WORK INSTRUCTION:
Restate all of the data precisely, omitting nothing.

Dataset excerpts
(** Two source files, the first at 0xf0100000 with a function in it. *)
Definition demo_stabs : list Stab :=
  [mkStab 0 0 0 0 0; mkStab 1 N_SO 0 0 4027580416; mkStab 9 N_FUN 0 0 4027580420;
   mkStab 0 N_SLINE 0 7 0; mkStab 20 N_SO 0 0 4027580480].

Lemma demo_stabs_so i :
  0 ≤ i ≤ 4 → ty demo_stabs N_SO i = true →
  i = 1 ∧ vl demo_stabs i = 4027580416 ∨ i = 4 ∧ vl demo_stabs i = 4027580480.
Proof.
  intros Hi. assert (Hc : i = 0 ∨ i = 1 ∨ i = 2 ∨ i = 3 ∨ i = 4) by lia.
  destruct Hc as [-> | [-> | [-> | [-> | ->]]]]; cbn; (discriminate || tauto).
Qed.

Lemma stab_binsearch_spec_witness :
  ∃ l r, stab_binsearch demo_stabs 0 4 N_SO 4027580430 = Some (l, r) ∧ 1 ≤ l ≤ r.
Proof.
  destruct (proj1 (stab_binsearch_spec demo_stabs N_SO 4027580430 0 4 ltac:(lia) ltac:(cbn; lia)
    ltac:(lia)
    ltac:(intros i j Hi Hj Ti Tj; destruct (demo_stabs_so i ltac:(lia) Ti) as [[-> ->]|[-> ->]],
            (demo_stabs_so j ltac:(lia) Tj) as [[-> ->]|[-> ->]]; lia)
    ltac:(intros i Hi Ti; destruct (demo_stabs_so i ltac:(lia) Ti) as [[_ ->]|[_ ->]]; lia))
    1 ltac:(lia) eq_refl ltac:(apply Z.leb_le; reflexivity)) as (l & r & Hr & Hl & _).
  exists l, r. split; [exact Hr|exact Hl].
Defined.

(** The address is incremented at an exact match, so that a stab of the type
    one byte further on is taken for the one that contains the address. *)
Lemma stab_binsearch_off_by_one :
  stab_binsearch [mkStab 0 N_SLINE 0 1 16; mkStab 0 N_SLINE 0 2 17] 0 1 N_SLINE 16 = Some (1, 1).
Proof. reflexivity. Qed.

ANSWER SPACE:
(** Two source files, the first at 0xf0100000 with a function in it. *)
Definition demo_stabs : list Stab :=
  [mkStab 0 0 0 0 0; mkStab 1 N_SO 0 0 4027580416; mkStab 9 N_FUN 0 0 4027580420;
   mkStab 0 N_SLINE 0 7 0; mkStab 20 N_SO 0 0 4027580480].

Lemma demo_stabs_so i :
  0 ≤ i ≤ 4 → ty demo_stabs N_SO i = true →
  i = 1 ∧ vl demo_stabs i = 4027580416 ∨ i = 4 ∧ vl demo_stabs i = 4027580480.
Proof.
  intros Hi. assert (Hc : i = 0 ∨ i = 1 ∨ i = 2 ∨ i = 3 ∨ i = 4) by lia.
  destruct Hc as [-> | [-> | [-> | [-> | ->]]]]; cbn; (discriminate || tauto).
Qed.

Lemma stab_binsearch_spec_witness :
  ∃ l r, stab_binsearch demo_stabs 0 4 N_SO 4027580430 = Some (l, r) ∧ 1 ≤ l ≤ r.
Proof.
  destruct (proj1 (stab_binsearch_spec demo_stabs N_SO 4027580430 0 4 ltac:(lia) ltac:(cbn; lia)
    ltac:(lia)
    ltac:(intros i j Hi Hj Ti Tj; destruct (demo_stabs_so i ltac:(lia) Ti) as [[-> ->]|[-> ->]],
            (demo_stabs_so j ltac:(lia) Tj) as [[-> ->]|[-> ->]]; lia)
    ltac:(intros i Hi Ti; destruct (demo_stabs_so i ltac:(lia) Ti) as [[_ ->]|[_ ->]]; lia))
    1 ltac:(lia) eq_refl ltac:(apply Z.leb_le; reflexivity)) as (l & r & Hr & Hl & _).
  exists l, r. split; [exact Hr|exact Hl].
Defined.

(** The address is incremented at an exact match, so that a stab of the type
    one byte further on is taken for the one that contains the address. *)
Lemma stab_binsearch_off_by_one :
  stab_binsearch [mkStab 0 N_SLINE 0 1 16; mkStab 0 N_SLINE 0 2 17] 0 1 N_SLINE 16 = Some (1, 1).
Proof. reflexivity. Qed.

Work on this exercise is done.